TASK DETAILS. In the entries below, find each line where the word "urlChangeTimer" appears and give only the total count of such lines.

STORED DATA.
━━━━━━━━━━━━━━━━
(** * Live Stream Tester: the playback session orchestrator

    A shallow embedding of the orchestration logic of the SolidJS
    application: the test controller (the [StreamTester] component, in its
    nine-format version with backup URLs and in its first four-format
    version) and the player (the [VideoPlayer] component).

    Signals of the components become fields of a state record, every
    handler becomes a function on that record, timers become pending
    entries of the record that a separate "fires" function consumes, and
    the browser objects the player owns (engines, sockets, peer
    connections) become entries of a resource table. *)

From Stdlib Require Import ZArith List Ascii String Bool Lia Arith.
Import ListNotations.
Local Open Scope string_scope.
Local Open Scope Z_scope.

(** ** Shared vocabulary *)

(** [type VideoFormat = "hls" | "dash" | ... | "smooth"] *)
Inductive VideoFormat :=
| hls | dash | webrtc | mp4 | rtmp | rtsp | srt | flv | smooth.

(** The status carried by the [status] signal and by [onStatusChange]. *)
Inductive Status := Success | Error | Loading.

(** The [status] field of a [StreamResult] has a fourth value. *)
Inductive ResultStatus := Tested (st : Status) | NotTested.

Definition format_eqb (a b : VideoFormat) : bool :=
  match a, b with
  | hls, hls | dash, dash | webrtc, webrtc | mp4, mp4 | rtmp, rtmp
  | rtsp, rtsp | srt, srt | flv, flv | smooth, smooth => true
  | _, _ => false
  end.

Definition status_eqb (a b : Status) : bool :=
  match a, b with
  | Success, Success | Error, Error | Loading, Loading => true
  | _, _ => false
  end.

Definition rstatus_eqb (a b : ResultStatus) : bool :=
  match a, b with
  | Tested x, Tested y => status_eqb x y
  | NotTested, NotTested => true
  | _, _ => false
  end.

(** JavaScript truthiness of a string: only the empty string is falsy. *)
Definition truthy (u : string) : bool := negb (String.eqb u "").

(** [u || ""] *)
Definition or_empty (u : string) : string := if truthy u then u else "".

(** ** The bounded wait of a sweep step

    Both versions of [handleTestAll] wait with the same promise body:
    [setInterval(checkStatus, 500)] polls the [status] signal and a
    [setTimeout(..., 10000)] forces the outcome.  The wait is modelled on
    a logical clock in milliseconds.  Between two firings of the interval
    the player may invoke the status callback any number of times: window
    [i] holds the callbacks that run before firing [i+1].  [polls] is the
    number of interval firings that precede the timeout (both timers are
    due at 10000 ms for the twentieth firing, so 19 or 20 on an ideal
    clock; the definitions below take any number). *)

Definition POLL_MS : Z := 500.
Definition TIMEOUT_MS : Z := 10000.
Definition SETTLE_MS : Z := 1000.

Section SweepWait.
Variable St : Type.
Variable status_of : St -> Status.
(** [handleStatusChange], with the reading of the clock. *)
Variable onStatus : Z -> Status -> St -> St.

(** The callbacks of one window, in order. *)
Definition deliver (now : Z) (cbs : list Status) (s : St) : St :=
  fold_left (fun s st => onStatus now st s) cbs s.

(** The state after the callbacks of windows [i .. i+k-1]. *)
Fixpoint afterWindows (k i : nat) (w : nat -> list Status) (t0 : Z)
    (s : St) : St :=
  match k with
  | O => s
  | S k' =>
    afterWindows k' (S i) w t0 (deliver (t0 + POLL_MS * Z.of_nat i) (w i) s)
  end.

(** The promise of the wait: [n] interval firings are still to come
    before the timeout, [i] have happened.  Returns the state when the
    promise resolves, the time elapsed since the wait began, and whether
    the timeout resolved it. *)
Fixpoint waitLoop (n i : nat) (w : nat -> list Status) (t0 : Z) (s : St)
    : St * Z * bool :=
  let s1 := deliver (t0 + POLL_MS * Z.of_nat i) (w i) s in
  match n with
  | O =>
    (* timeout: clearInterval; handleStatusChange("error"); resolve() *)
    (onStatus (t0 + TIMEOUT_MS) Error s1, TIMEOUT_MS, true)
  | S n' =>
    (* checkStatus *)
    if status_eqb (status_of s1) Loading
    then waitLoop n' (S i) w t0 s1
    else (s1, POLL_MS * Z.of_nat (S i), false)
  end.
End SweepWait.

(** ** The test controller, nine formats and backup URLs *)

Module Tester.

(** [interface StreamResult] *)
Record StreamResult := mkResult {
  r_format : VideoFormat;
  r_url : string;
  r_status : ResultStatus;
  r_timestamp : Z
}.

Definition result_eqb (a b : StreamResult) : bool :=
  format_eqb (r_format a) (r_format b) && String.eqb (r_url a) (r_url b)
  && rstatus_eqb (r_status a) (r_status b) && (r_timestamp a =? r_timestamp b).

Fixpoint results_eqb (l m : list StreamResult) : bool :=
  match l, m with
  | [], [] => true
  | a :: l', b :: m' => result_eqb a b && results_eqb l' m'
  | _, _ => false
  end.

(** [SAMPLE_STREAMS[format]]: the primary sample URL. *)
Definition SAMPLE_STREAMS (f : VideoFormat) : string :=
  match f with
  | hls => "https://test-streams.mux.dev/x36xhzz/x36xhzz.m3u8"
  | dash => "https://dash.akamaized.net/akamai/test/caption_test/ElephantsDream/elephants_dream_480p_heaac5_1.mpd"
  | webrtc => "wss://demo.cloudwebrtc.com:8443/ws"
  | mp4 => "https://test-videos.co.uk/vids/bigbuckbunny/mp4/h264/360/Big_Buck_Bunny_360_10s_1MB.mp4"
  | rtmp => "rtmp://live.twitch.tv/app/"
  | rtsp => "rtsp://wowzaec2demo.streamlock.net/vod/mp4:BigBuckBunny_115k.mp4"
  | srt => "srt://18.138.248.25:30000"
  | flv => "https://samples.mux.dev/big_buck_bunny_720p_1mb.flv"
  | smooth => "https://test.playready.microsoft.com/smoothstreaming/SSWSS720H264/SuperSpeedway_720.ism/manifest"
  end.

(** [SAMPLE_STREAMS[`${format}Backup`]]: the ordered backup URLs. *)
Definition SAMPLE_BACKUPS (f : VideoFormat) : list string :=
  match f with
  | hls =>
    [ "https://demo.unified-streaming.com/k8s/features/stable/video/tears-of-steel/tears-of-steel.ism/.m3u8";
      "https://playertest.longtailvideo.com/adaptive/bipbop/gear4/prog_index.m3u8";
      "https://cph-p2p-msl.akamaized.net/hls/live/2000341/test/master.m3u8" ]
  | dash =>
    [ "https://demo.unified-streaming.com/k8s/features/stable/video/tears-of-steel/tears-of-steel.ism/.mpd";
      "https://livesim.dashif.org/livesim/chunkdur_1/ato_7/testpic4_8s/Manifest.mpd";
      "https://dash.akamaized.net/dash264/TestCases/1a/sony/SNE_DASH_SD_CASE1A_REVISED.mpd" ]
  | webrtc =>
    [ "wss://webrtc.live-video.net/janus";
      "wss://webrtc-signaling.millicast.com/ws";
      "wss://webrtc.echotest.io/ws" ]
  | mp4 =>
    [ "https://media.w3.org/2010/05/sintel/trailer.mp4";
      "https://demo.unified-streaming.com/video/tears-of-steel/tears-of-steel.mp4" ]
  | rtmp =>
    [ "rtmp://fms.105.net/live/rmc1";
      "rtmp://streaming.cityofboston.gov/live/cable" ]
  | rtsp =>
    [ "rtsp://demo.unified-streaming.com/video/tears-of-steel/tears-of-steel.mp4";
      "rtsp://streaming.cityofboston.gov/live/cable" ]
  | srt =>
    [ "srt://srt-demo.streamroot.io:7001";
      "srt://srt.streamroot.io:1234" ]
  | flv =>
    [ "https://dc.demuxed.com/video.flv";
      "https://cdn.jsdelivr.net/gh/mayeaux/videojs-flashls-source-handler/video/test.flv";
      "https://cdn.plyr.io/static/demo/View_From_A_Blue_Moon_Trailer-960x540.flv" ]
  | smooth =>
    [ "https://playready.directtaps.net/smoothstreaming/SSWSS720H264PR/SuperSpeedway_720.ism/Manifest";
      "http://amssamples.streaming.mediaservices.windows.net/49b57c87-f5f3-48b3-ba22-c55cfdffa9cb/Sintel.ism/manifest" ]
  end.

(** [formatOptions.map((opt) => opt.value)], in declaration order. *)
Definition formatOptions : list VideoFormat :=
  [hls; dash; webrtc; mp4; rtmp; rtsp; srt; flv; smooth].

(** The signals of the component, and its pending timers.  A timer is
    pending while its field holds its captured arguments; clearing or
    firing it empties the field. *)
Record State := mkState {
  selectedFormat : VideoFormat;
  inputUrl : string;
  isTestActive : bool;
  status : Status;
  results : list StreamResult;
  backupUrlIndex : Z;
  formatChangeTimer : option VideoFormat;
  urlChangeTimer : option (string * bool);
  startTimers : nat;   (* pending [setTimeout(() => handleStartTest(), 150)] *)
  resetTimers : nat    (* pending 50 ms timers of [resetPlayStatus] *)
}.

Definition initial : State :=
  mkState hls (SAMPLE_STREAMS hls) false Loading [] (-1) None None 0 0.

Definition setSelectedFormat (f : VideoFormat) (s : State) : State :=
  mkState f (inputUrl s) (isTestActive s) (status s) (results s)
    (backupUrlIndex s) (formatChangeTimer s) (urlChangeTimer s)
    (startTimers s) (resetTimers s).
━━━━━━━━━━━━━━━━
EXERCISE OUTPUT. 2